When you stop asking ‘WHY’ you can just focus on the lessons.

Stacy Small
Aug 28, 2017 · 7 min read

Nearly every single day, I’m bombarded with life lessons. We all are. Some are larger than others, but there are nonstop opportunities for growth every time the need to know why is surpassed by a sense of gratitude. I am constantly being reminded this, at a time in my life when there have been plenty of questions begging for answers. Thankfully, along with the guidance from my coach Nancy Levin, I’ve pushed myself to a place of not needing to question why things are the way they are and into the space of being grateful everything played out exactly as it did.

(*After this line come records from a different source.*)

(** C4: a message that [generateCommitMessage] returns is the trimmed
    text joined from the parts of the last answer fetched; it is not
    empty and neither starts nor ends with white space.  When the answer
    is a success but [parts] is not an array, the call throws "Failed to
    generate commit message"; when the joined text is blank, or no part
    has a text, it throws "Empty commit message from Gemini". *)
Theorem returned_message_is_trimmed_and_not_empty w :
  (forall m w', generateCommitMessage apiKey diff w = (Ok m, w') ->
     exists earlier r data parts joined,
       network w = earlier ++ Responds r :: network w' /\
       json r = Ok data /\ partsOf data = Some (JArr parts) /\
       joinedText parts = Some joined /\
       m = trim joined /\ m <> [] /\
       (forall c, head m = Some c -> isWhiteSpace c = false) /\
       (forall c, last m = Some c -> isWhiteSpace c = false)) /\
  (forall r rest data,
     network w = Responds r :: rest -> status r <> 429 -> ok r = true ->
     json r = Ok data ->
     ((forall parts, partsOf data <> Some (JArr parts)) ->
        generateCommitMessage apiKey diff w =
        (Throw msgParseFailed, emit EvConsoleError (sent w))) /\
     (forall parts joined,
        partsOf data = Some (JArr parts) -> joinedText parts = Some joined ->
        allWhiteSpace joined = true ->
        generateCommitMessage apiKey diff w = (Throw msgEmpty, sent w)) /\
     (forall parts,
        partsOf data = Some (JArr parts) -> textsOf parts = [] ->
        generateCommitMessage apiKey diff w = (Throw msgEmpty, sent w))).
Proof.
  split.
  - intros m w' H.
    destruct (generateCommitMessage_Ok_inv _ _ _ _ H)
      as (earlier & r & data & parts & joined
          & Hnet & _ & _ & Hj & Hp & Ht & -> & Hne).
    exists earlier, r, data, parts, joined.
    repeat split; try done.
    + apply trim_head.
    + apply trim_last.
  - intros r rest data Hnet Hst Hok Hj.
    rewrite generateCommitMessage_final
      by (by apply retryKey_not_429 with r rest).
    assert (forall parts joined,
              partsOf data = Some (JArr parts) ->
              joinedText parts = Some joined ->
              allWhiteSpace joined = true ->
              attemptOnce apiKey diff w = (Throw msgEmpty, sent w)) as Hblank.
    { intros parts joined Hp Ht Hb.
      rewrite (attemptOnce_text _ _ _ _ _ _ _ _ Hnet Hst Hok Hj Hp Ht).
      by rewrite truthy_trim, Hb. }
    split; [by apply attemptOnce_no_parts with r rest|].
    split; [done|].
    intros parts Hp Hnone. apply (Hblank parts []); [done| |done].
    unfold joinedText. by rewrite Hnone.
Qed.

(** C2, as the code has it: on a successful answer the message is the
    trimmed concatenation, in order, of the text of every part of the
    first candidate that has one (parts whose text is missing or empty
    contribute nothing).  Parts whose texts are strings [segments] give
    [trim (concat segments)]; with a single part this is the trimmed first
    text segment. *)
Theorem message_joins_every_text_segment w r rest data parts joined :
  network w = Responds r :: rest -> status r <> 429 -> ok r = true ->
  json r = Ok data -> partsOf data = Some (JArr parts) ->
  joinedText parts = Some joined -> allWhiteSpace joined = false ->
  generateCommitMessage apiKey diff w = (Ok (trim joined), sent w) /\
  (forall segments, parts = textPart <$> segments ->
     joined = concat segments) /\
  (forall p s, parts = [p] -> firstTextSegment data = Some s -> joined = s).
Proof.
  intros Hnet Hst Hok Hj Hp Ht Hb. split; [|split].
  - rewrite generateCommitMessage_final
      by (by apply retryKey_not_429 with r rest).
    rewrite (attemptOnce_text _ _ _ _ _ _ _ _ Hnet Hst Hok Hj Hp Ht).
    by rewrite truthy_trim, Hb.
  - intros segments ->. rewrite joinedText_textParts in Ht. congruence.
  - intros p s -> Hs. rewrite (joinedText_single _ _ _ Hp Hs) in Ht.
    congruence.
Qed.
End Message.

By trusting that the universe has a bigger, better plan for me than one I temporarily saw as my path, I’ve been able to accept what happened in the past, surrender to what is happening in the present and trust in the law of divine guidance. I’ve found it so much more peaceful not to worry about WHY things happened. Honestly, who cares. Clearly, I had a lot of lessons to learn and thankfully, I’m a quick study. My inner peace has long been a priority, especially after having ill parents for a 12-year stretch where it just wasn’t ever possible to rest in peace. There was always a burning fear of what might happen next. But that was then, this is now. And now, it’s no longer about the why things are happening, but it’s about an inner knowing that I don’t need to know why…I just need to trust and allow my faith to remain bigger than my fear.

A month after moving (somewhat unexpectedly) into my new house, blocks away from the house I loved but also hated due to the annoyingly loud, thoughtless neighbors, I’m no longer asking “Why am I here?”. As much as the move felt disruptive and complicated and didn’t make a ton of sense, I knew I couldn’t question it. It was time to go with the flow, and move. Change is good. Now, I find myself looking around at my beautiful, peaceful, zen-like incredible surroundings with nothing but gratitude.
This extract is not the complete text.